=== Task to carry out ===
Search each line below for "input", then return the lines where it appears.

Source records
(** The text written before the NUL; the input's length is enough fuel. *)
Fixpoint percent_decode (fuel : nat) (input : bytes) (out_cap : Z) : bytes :=
  match fuel, input with
  | S fuel', x :: rest =>
      if out_cap <=? 1 then []
      else
        match (if x =? 37 then
                 match rest with
                 | hi :: lo :: rest' =>
                     match hex_value hi, hex_value lo with
                     | Some h, Some l => Some (Z.lor (Z.shiftl h 4) l, rest')
                     | _, _ => None
                     end
                 | _ => None
                 end
               else None) with
        | Some (b, rest') => b :: percent_decode fuel' rest' (out_cap - 1)
        | None => x :: percent_decode fuel' rest (out_cap - 1)
        end
  | _, _ => []
  end.

(** The C string a [char] buffer holds: up to its first NUL. *)
Fixpoint c_str (bs : bytes) : cstring :=
  match bs with
  | [] => []
  | b :: bs' => if b =? 0 then [] else b :: c_str bs'
  end.

(** ** Failing *)

Definition finish_stream (status : Z) (s : strim_h2c_stream) : strim_h2c_stream :=
  set_rasm (free_rasm (s_rasm s)) (set_phase (Phase SS_DONE (saw_headers (s_phase s)) status 0) s).

Definition complete_all_streams (status : Z) (msg : cstring) (c : strim_h2c) : strim_h2c :=
  conn_store_message status msg
    (set_streams (map (fun s => if negb (s_in_use s) || (st s =? SS_DONE) then s
                                else finish_stream status s) (streams c)) c).

Definition set_dead (code : Z) (c : strim_h2c) : strim_h2c :=
  let l := c_life c in
  set_life (Life (ready l) true code (goaway_seen l) (goaway_last_sid l)) c.

Definition conn_fail (err_code : Z) (c : strim_h2c) : strim_h2c :=
  if dead (c_life c) then c
  else complete_all_streams H2C_STATUS_UNAVAILABLE (lit "connection failed") (set_dead err_code c).

Definition stream_abort (k : nat) (h2_code err_code : Z) (c : strim_h2c) : strim_h2c :=
  match stream_at c k with
  | None => c
  | Some s =>
      let '(_, c) := frame_write_rst (s_id s) h2_code c in
      update_stream k (fun s =>
        set_rasm (free_rasm (s_rasm s))
          (set_phase (Phase SS_DONE (saw_headers (s_phase s)) H2C_STATUS_INTERNAL err_code) s)) c
  end.

(** ** SETTINGS *)

(** [send_window += delta] on every stream in use; the test after it can never
    hold for an [int32_t]. *)
Definition shift_windows (delta : Z) (c : strim_h2c) : strim_h2c :=
  let sum s := send_window s + delta in
  set_streams (map (fun s => if s_in_use s then set_send_window (to_int (sum s)) s else s) (streams c))
    (require (forallb (fun s => negb (s_in_use s) || int32_ok (sum s)) (streams c)) c).

Definition apply_setting (id val : Z) (c : strim_h2c) : Z * strim_h2c :=
  let p := c_peer c in
  if id =? H2_SETTINGS_HEADER_TABLE_SIZE then
    if val =? dy_max_size (dyn_enc c) then (0, c)
    else (0, set_enc_size_update true (set_dyn_enc (dyn_set_max (dyn_enc c) val) c))
  else if id =? H2_SETTINGS_INITIAL_WINDOW_SIZE then
    let delta := to_int val - srv_initial_window p in
    let c := require (int32_ok delta) c in
    let c := set_peer (Peer (srv_max_frame p) (srv_max_streams p) (to_int val)) c in
    (0, shift_windows (to_int delta) c)
  else if id =? H2_SETTINGS_MAX_FRAME_SIZE then
    if (val <? 16384) || (16777215 <? val) then (-1, c)
    else (0, set_peer (Peer val (srv_max_streams p) (srv_initial_window p)) c)
  else if id =? H2_SETTINGS_MAX_CONCURRENT_STREAMS then
    (0, set_peer (Peer (srv_max_frame p) val (srv_initial_window p)) c)
  else (0, c).

Fixpoint apply_settings (p : bytes) (c : strim_h2c) : Z * strim_h2c :=
  match p with
  | a :: b :: v0 :: v1 :: v2 :: v3 :: p' =>
      let '(rc, c) := apply_setting (u16 (Z.lor (Z.shiftl a 8) b)) (be32_of [v0; v1; v2; v3] 0) c in
      if rc <? 0 then (-1, c) else apply_settings p' c
  | _ => (0, c)
  end.

Definition set_ready (c : strim_h2c) : strim_h2c :=
  let l := c_life c in
  set_life (Life true (dead l) (dead_code l) (goaway_seen l) (goaway_last_sid l)) c.

Definition handle_settings (p : bytes) (c : strim_h2c) : Z * strim_h2c :=
  if negb (Z.of_nat (length p) mod 6 =? 0) then (-1, c)
  else
    let '(rc, c) := apply_settings p c in
    if rc <? 0 then (-1, c)
    else
      let '(rc, c) := frame_write_settings H2_FLAG_ACK [] c in
      if rc <? 0 then (-1, c) else (0, set_ready c).

(** ** HEADERS *)

(** The offset skips the padding length, as many bytes as it says, and the
    priority; the block is everything after it. *)
Definition headers_block_offset (payload : bytes) (flags : Z) : option nat :=
  let len := Z.of_nat (length payload) in
  match (if has_flag flags H2_FLAG_PADDED then
           match payload with
           | [] => None
           | pad :: _ => if len <? 1 + pad then None else Some (1 + pad)
           end
         else Some 0) with
  | None => None
  | Some off =>
      let off := if has_flag flags H2_FLAG_PRIORITY then off + 5 else off in
      if has_flag flags H2_FLAG_PRIORITY && (len <? off) then None else Some (Z.to_nat off)
  end.

(** [None]: the comparison follows a NULL pointer. *)
Definition header_name_eq (f : hpack_field) (name : cstring) : option bool :=
  if f_name_len f =? strlen name
  then match f_name f with None => None | Some n => Some (mem_eq n name) end
  else Some false.

Definition value_of (f : hpack_field) : bytes := default [] (f_value f).

Definition header_value_eq (f : hpack_field) (value : cstring) : bool :=
  (f_value_len f =? strlen value) && mem_eq (value_of f) value.

Fixpoint status_digits (v : Z) (value : bytes) : Z :=
  match value with
  | [] => v
  | d :: value' =>
      if (d <? 48) || (57 <? d) then -1
      else let v := v * 10 + (d - 48) in if 999 <? v then -1 else status_digits v value'
  end.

=== Result ===
(** The text written before the NUL; the input's length is enough fuel. *)
Fixpoint percent_decode (fuel : nat) (input : bytes) (out_cap : Z) : bytes :=
  match fuel, input with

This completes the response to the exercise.